Subjects were 65 years of age or younger, were nondemented, and had no 
history of current substance abuse or psychotic disorder.

Of 66 men and 34 women who underwent psychiatric interview, 6 men and 3 women 
were found to have 1 of several impulse control disorders, including 
pathological gambling or shopping or hypersexuality, for an overall 
prevalence of 9%. 

The presence of these disorders was associated again with the use dopamine 
agonists, but also with depressed mood, disinhibition, irritability, and 
appetite disturbance. 

A Silver Lining? 

In their editorial, Dr. Black and coauthor Joseph H. Friedman, MD, from Brown 
University Medical School in Providence, Rhode Island, write that the 2 new 
papers by Voon and colleagues and Pontone and colleagues "add important 
clinical information" about these disorders, but questions remain. 
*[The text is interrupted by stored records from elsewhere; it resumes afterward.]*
(* ===== verification/RaftRepr.v ===== *)
(** * The log a Raft node represents

    [repr K L n]: the memory of the node and its log store hold the log [L],
    and the commit indexes in memory and on disk satisfy [K]. Every handler of
    Raft.v and RaftOps.v that touches log, commit index or hard state is
    described by its effect on [L]; the others are [calm]. The restart from
    disk gives back the same log. *)
From stdpp Require Import base gmap strings list sorting.
From Stdlib Require Import ZArith Lia Strings.Byte.
From S2P Require Import Prelude Membership Raft RaftOps RaftElection RaftLog RaftProps RaftReplication RaftSpec.

Open Scope Z_scope.

(** ** What a node represents *)

(** The hard state on disk is at least as recent as the term in memory, and
    its commit index satisfies [K]. *)
Definition disk_inv (K : Z -> Prop) (n : Node) : Prop :=
  match stable n with
  | None => False
  | Some None => currentTerm n = 0
  | Some (Some h) => currentTerm n <= hs_CurrentTerm h /\ hs_LogBase h = 0 /\ hs_LogBaseTerm h = 0 /\
      K (hs_CommitIndex h)
  end.

(** Memory and log store hold the log [L], commit indexes satisfy [K]. *)
Record repr (K : Z -> Prop) (L : list RaftLogEntry) (n : Node) : Prop := {
  rp_log : log_view n = (base_entry 0 0 :: L, 0, 0);
  rp_index : indexed 1 L;
  rp_len : Z.of_nat (length L) + 2 < 2 ^ 64;
  rp_store : exists st, storage n = Some st /\
    forall j, st !! j = if decide (1 <= j) then L !! Z.to_nat (j - 1) else None;
  rp_commit : K (commitIndex n);
  rp_disk : disk_inv K n;
}.

(** The fields [repr] reads. *)
Definition rview (n : Node) := (log_view n, storage n, commitIndex n, stable n, currentTerm n).

Lemma repr_view K L n n' : rview n' = rview n -> repr K L n -> repr K L n'.
Proof.
  unfold rview. intros E [H1 H2 H3 H4 H5 H6]. injection E as E1 E2 E3 E4 E5 E6 E7.
  constructor; unfold disk_inv, log_view in *; rewrite ?E1, ?E2, ?E3, ?E4, ?E5, ?E6, ?E7; auto.
Qed.

Lemma repr_mono (K K' : Z -> Prop) L n : (forall c, K c -> K' c) -> repr K L n -> repr K' L n.
Proof.
  intros HK [H1 H2 H3 H4 H5 H6]. constructor; auto. unfold disk_inv in *.
  destruct (stable n) as [[h|]|]; auto. destruct H6 as (? & ? & ? & ?). auto.
Qed.

Section repr.
Context (K : Z -> Prop) (L : list RaftLogEntry) (n : Node) (Hn : repr K L n).

Lemma repr_wf : log_wf n.
Proof.
  destruct Hn as [E Hi Hl _ _ _]. unfold log_view in E. injection E as E1 E2 E3.
  constructor; rewrite ?E1, ?E2, ?E3; [lia|by eexists _, _| |cbn [length]; lia].
  by apply indexed_cons.
Qed.

Lemma repr_last : lastLogIndexLocked n = Z.of_nat (length L).
Proof.
  rewrite (lastLogIndex_wf n repr_wf). destruct Hn as [E _ _ _ _ _]. unfold log_view in E.
  injection E as E1 E2 E3. rewrite E1, E2. cbn [length]. lia.
Qed.

Lemma repr_entry i : 1 <= i -> logEntry n i = L !! Z.to_nat (i - 1).
Proof.
  intros Hi. destruct Hn as [E _ _ _ _ _]. unfold log_view in E. injection E as E1 E2 E3.
  rewrite logEntry_lookup, E1, E2 by lia. by replace (Z.to_nat (i - 0)) with (S (Z.to_nat (i - 1))) by lia.
Qed.

Lemma repr_base : logBase n = 0 /\ logBaseTerm n = 0.
Proof. destruct Hn as [E _ _ _ _ _]. unfold log_view in E. by injection E as E1 E2 E3. Qed.

Lemma repr_term i : 1 <= i -> getLogTerm n i = match L !! Z.to_nat (i - 1) with Some e => Term e | None => 0 end.
Proof.
  intros Hi. destruct repr_base as [Eb _]. unfold getLogTerm. rewrite decide_False by lia.
  by rewrite repr_entry.
Qed.
(* ===== verification/RaftSafety.v ===== *)
(** * Safety of a cluster of Raft nodes

    The nodes of Raft.v with their network: vote and append requests that are
    sent, delayed, repeated or lost, their answers, and crashes with a restart
    from disk. Every run implements the protocol of RaftSpec.v, so logs match,
    leaders hold what is committed, and committed prefixes agree.

    The voters are fixed, logs are not compacted, and a write to the log
    store happens entirely or not at all. A campaign whose hard state cannot
    be written keeps its new term in memory (src/internal/raft/node.go,
    startElection); the runs considered are those in which that write is on
    disk or succeeded. *)
From stdpp Require Import base gmap strings list sorting.
From Stdlib Require Import ZArith Lia Strings.Byte.
From S2P Require Import Prelude Membership Raft RaftOps RaftElection RaftLog RaftProps RaftConfig RaftReplication RaftSpec RaftRepr.

Open Scope Z_scope.

(** ** The network *)

Record net := Net {
  nt_cluster : cluster;
  nt_votes : list RequestVoteRequest;
  nt_appends : list AppendEntriesRequest;
  nt_replies : list (string * AppendEntriesRequest * AppendEntriesResponse);
  nt_reads : list (string * Z); (* commit indexes handed to [sendHeartbeats] *)
}.

Section network.
Context {MC : MembershipCodec} (V : gset string).

Definition nd (x : net) (i : string) : Node := nodes (nt_cluster x) i.

(** The voters of the configuration in effect are [V]. *)
Definition fixed_config (n : Node) : Prop := voters (membershipLatest n) = V.

(** Indexes stay clear of the end of uint64. *)
Definition room (n : Node) : Prop := lastLogIndexLocked n + 3 < 2 ^ 64.

Definition append_atomic (io : append_entries_io) : Prop :=
  delete_atomic (aio_delete io) /\ store_atomic (aio_store io).

(** What a node does without changing its log or its commit index. *)
Inductive calm_step (n : Node) : Node -> Prop :=
| ks_heartbeat req io now : calm_step n (handleHeartbeat n req io now).1
| ks_vote_response term respTerm io now : calm_step n (handleVoteResponse n term respTerm io now)
| ks_ack peer term sentAt : calm_step n (markPeerAck n peer term sentAt)
| ks_check_quorum now : calm_step n (checkQuorum n now)
| ks_process (F : Type) fsm_Apply isRetryable fsm_Set fuel (f : F) commit io :
    calm_step n (processCommitted fsm_Apply isRetryable fsm_Set fuel n f commit 0 0 io).1.1
| ks_begin io now n' e :
    no_wrap n -> durable io -> startElection_begin n io now = (n', e) ->
    (forall term, e <> SingleNode term) -> calm_step n n'
| ks_campaign_off term pre io now n' :
    no_wrap n -> durable io -> startElection_campaign n term pre io now = (n', None) -> calm_step n n'.

Definition with_node (x : net) (i : string) (n : Node) : cluster :=
  Cluster (upd (nodes (nt_cluster x)) i n) (grants (nt_cluster x)) (campaigns (nt_cluster x))
    (led (nt_cluster x)).

Inductive nstep (x : net) : net -> Prop :=
| ns_local i n' :
    calm_step (nd x i) n' ->
    nstep x (Net (with_node x i n') (nt_votes x) (nt_appends x) (nt_replies x) (nt_reads x))
| ns_single i io now n' term :
    no_wrap (nd x i) -> durable io -> startElection_begin (nd x i) io now = (n', SingleNode term) ->
    voting_ok V i [] ->
    nstep x (Net (Cluster (upd (nodes (nt_cluster x)) i n') ({[(i, i, term)]} ∪ grants (nt_cluster x))
      (Campaign i term [] [] :: campaigns (nt_cluster x)) (led (nt_cluster x)))
      (nt_votes x) (nt_appends x) (nt_replies x) (nt_reads x))
| ns_campaign i preTerm pre io now n' req voting :
    no_wrap (nd x i) -> durable io ->
    startElection_campaign (nd x i) preTerm pre io now = (n', Some req) -> voting_ok V i voting ->
    nstep x (Net (Cluster (upd (nodes (nt_cluster x)) i n') ({[(i, i, rv_Term req)]} ∪ grants (nt_cluster x))
      (Campaign i (rv_Term req) voting [] :: campaigns (nt_cluster x)) (led (nt_cluster x)))
      (req :: nt_votes x) (nt_appends x) (nt_replies x) (nt_reads x))
| ns_vote v req io1 io2 now n' resp :
    req ∈ nt_votes x -> handleRequestVote (nd x v) req io1 io2 now = (n', resp) ->
    nstep x (Net (Cluster (upd (nodes (nt_cluster x)) v n')
      (if vr_VoteGranted resp then {[(v, rv_CandidateID req, rv_Term req)]} ∪ grants (nt_cluster x)
       else grants (nt_cluster x)) (campaigns (nt_cluster x)) (led (nt_cluster x)))
      (nt_votes x) (nt_appends x) (nt_replies x) (nt_reads x))
| ns_count k ks1 ks2 v :
    campaigns (nt_cluster x) = ks1 ++ k :: ks2 -> v ∈ c_voting k -> v ∉ c_votes k ->
    (v, c_cand k, c_term k) ∈ grants (nt_cluster x) ->
    nstep x (Net (Cluster (nodes (nt_cluster x)) (grants (nt_cluster x))
      (ks1 ++ Campaign (c_cand k) (c_term k) (c_voting k) (v :: c_votes k) :: ks2) (led (nt_cluster x)))
      (nt_votes x) (nt_appends x) (nt_replies x) (nt_reads x))
| ns_finish k io now n' :
    k ∈ campaigns (nt_cluster x) -> store_atomic io -> room (nd x (c_cand k)) ->
    n' = startElection_finish (nd x (c_cand k)) (c_term k) (length (c_voting k))
           (S (length (c_votes k))) io now ->
    nstep x (Net (Cluster (upd (nodes (nt_cluster x)) (c_cand k) n') (grants (nt_cluster x))
      (campaigns (nt_cluster x))
      (if decide (state (nd x (c_cand k)) <> StateLeader /\ state n' = StateLeader)
       then {[(c_cand k, currentTerm n')]} ∪ led (nt_cluster x) else led (nt_cluster x)))
      (nt_votes x) (nt_appends x) (nt_replies x) (nt_reads x))
| ns_read i :
    nstep x (Net (nt_cluster x) (nt_votes x) (nt_appends x) (nt_replies x)
      ((i, commitIndex (nd x i)) :: nt_reads x))
| ns_send i p commit req :
    (i, commit) ∈ nt_reads x -> build_append (nd x i) p commit = Some (false, req) ->
    nstep x (Net (nt_cluster x) (nt_votes x) (req :: nt_appends x) (nt_replies x) (nt_reads x))
| ns_append v req io now n' resp :
    req ∈ nt_appends x -> append_atomic io -> handleAppendEntries (nd x v) req io now = (n', resp) ->
    nstep x (Net (with_node x v n') (nt_votes x) (nt_appends x) ((v, req, resp) :: nt_replies x) (nt_reads x))
| ns_response v current req resp io now :
    (v, req, resp) ∈ nt_replies x -> fixed_config (nd x (ae_LeaderID req)) ->
    nstep x (Net (with_node x (ae_LeaderID req)
        (handleAppendEntriesResponse (nd x (ae_LeaderID req)) v current req resp io now).1)
      (nt_votes x) (nt_appends x) (nt_replies x) (nt_reads x))
| ns_command i data io :
    store_atomic io -> room (nd x i) ->
    nstep x (Net (with_node x i (handleApply (nd x i) data io).1)
      (nt_votes x) (nt_appends x) (nt_replies x) (nt_reads x))
| ns_propose i type peer old io :
    store_atomic io -> room (nd x i) ->
    nstep x (Net (with_node x i (proposeMembershipChange (nd x i) type peer old io).1)
      (nt_votes x) (nt_appends x) (nt_replies x) (nt_reads x))
| ns_check_commit i io :
    fixed_config (nd x i) ->
    nstep x (Net (with_node x i (checkCommit (nd x i) io).1)
      (nt_votes x) (nt_appends x) (nt_replies x) (nt_reads x))
| ns_restart i c saved durable_fsm now n' :
    cfg_NodeID c = nodeID (nd x i) ->
    start_node (NewNodeWithStableStore c (storage (nd x i)) (stable (nd x i)) now) c saved durable_fsm None
      = Some n' ->
    nstep x (Net (with_node x i n') (nt_votes x) (nt_appends x) (nt_replies x) (nt_reads x)).

(** New nodes over empty stores. *)
Definition ninit (x : net) : Prop :=
  cinit (nt_cluster x) /\
  (forall i, log_view (nd x i) = ([base_entry 0 0], 0, 0) /\ storage (nd x i) = Some ∅ /\
     commitIndex (nd x i) = 0 /\ config_ok (nd x i)) /\
  nt_votes x = [] /\ nt_appends x = [] /\ nt_replies x = [] /\ nt_reads x = [].

Definition nreach (x : net) : Prop := exists x0, ninit x0 /\ rtc nstep x0 x.

(** ** The simulation *)

Definition commit_ok (s : spec) (i : string) (c : Z) : Prop :=
  c = 0 \/ (0 < c /\ sp_known s i (Z.to_nat c)).

Record sim_node (s : spec) (i : string) (n : Node) : Prop := {
  sn_repr : repr (commit_ok s i) (sp_log s i) n;
  sn_term : currentTerm n = sp_term s i;
  sn_match : state n = StateLeader -> forall id, is_Some (peers n !! id) ->
    default 0 (matchIndex n !! id) = 0 \/
    exists k, sp_ack s id (currentTerm n) k /\ default 0 (matchIndex n !! id) <= Z.of_nat k;
  sn_lead : state n = StateLeader -> exists r, sp_reign s (currentTerm n) = Some r /\ r_owner r = i;
}.

Definition vreq_ok (s : spec) (req : RequestVoteRequest) : Prop :=
  exists C, sp_cand s (rv_CandidateID req, rv_Term req) = Some C /\
    rv_LastLogIndex req = Z.of_nat (length C) /\ rv_LastLogTerm req = last_term C.

Definition append_ok (s : spec) (req : AppendEntriesRequest) : Prop :=
  exists r, sp_reign s (ae_Term req) = Some r /\ r_owner r = ae_LeaderID req /\
    ((0 < ae_PrevLogIndex req /\ ae_PrevLogTerm req = 0 /\ ae_Entries req = []) \/
     exists prev, ae_PrevLogIndex req = Z.of_nat prev /\ slice (r_log r) prev (ae_Entries req) /\
       (prev + length (ae_Entries req) <= length (r_log r))%nat /\
       (prev = 0%nat \/ has (r_log r) (pred prev) (ae_PrevLogTerm req))) /\
    (ae_LeaderCommit req = 0 \/
     (0 < ae_LeaderCommit req /\ sp_said s (ae_Term req) (Z.to_nat (ae_LeaderCommit req)))).

Definition reply_ok (s : spec) (rep : string * AppendEntriesRequest * AppendEntriesResponse) : Prop :=
  let '(v, req, resp) := rep in
  ar_Success resp = true ->
  exists m, sp_ack s v (ae_Term req) m /\
    ae_PrevLogIndex req + Z.of_nat (length (ae_Entries req)) = Z.of_nat m /\ Z.of_nat m + 2 < 2 ^ 64.

Definition reigns_ok (s : spec) : Prop :=
  forall u r, sp_reign s u = Some r -> indexed 1 (r_log r) /\ Z.of_nat (length (r_log r)) + 2 < 2 ^ 64.

Record sim (x : net) (s : spec) : Prop := {
  sm_node : forall i, sim_node s i (nd x i);
  sm_vote : forall v c t, (v, c, t) ∈ grants (nt_cluster x) <-> sp_vote s v c t;
  sm_campaign : Forall (fun k => is_Some (sp_cand s (c_cand k, c_term k))) (campaigns (nt_cluster x));
  sm_sent : Forall (fun req => exists k, k ∈ campaigns (nt_cluster x) /\
    rv_CandidateID req = c_cand k /\ rv_Term req = c_term k) (nt_votes x);
  sm_votes : Forall (vreq_ok s) (nt_votes x);
  sm_appends : Forall (append_ok s) (nt_appends x);
  sm_replies : Forall (reply_ok s) (nt_replies x);
  sm_reads : Forall (fun p => commit_ok s p.1 p.2) (nt_reads x);
  sm_reigns : reigns_ok s;
}.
Among these is whether dopamine agonists are associated with these behaviors 
in other disorders where they are used, such as restless legs syndrome, they 
point out. Further, it's not clear why other impulsive behaviors such as 
pyromania are not seen or at least have not yet been recognized in patients 
with PD. 

Finally, they note, "These observations provide a dramatic illustration that 
problem behaviors, often linked to moral turpitude, may be biochemical in 
origin and not the result of poor upbringing or deficiencies in moral fiber." 

If dopamine agonists cause de novo problem gambling, for example, it may be 
possible to devise treatments for the more common variety of gambler, they 
speculate. However, already, a trial using a dopamine antagonist in patients 
with non-PD related pathologic gambling showed no effect of treatment. 

"Time will tell what we learn from these unfortunate experiences, but it is 
hard to imagine that there will not be a silver lining, at some point, to 
this cloud of problematic side effects," Drs. Black and Friedman conclude. 

Neurol. 2006;67:1254-1257, 1258-1261, 1118-1119.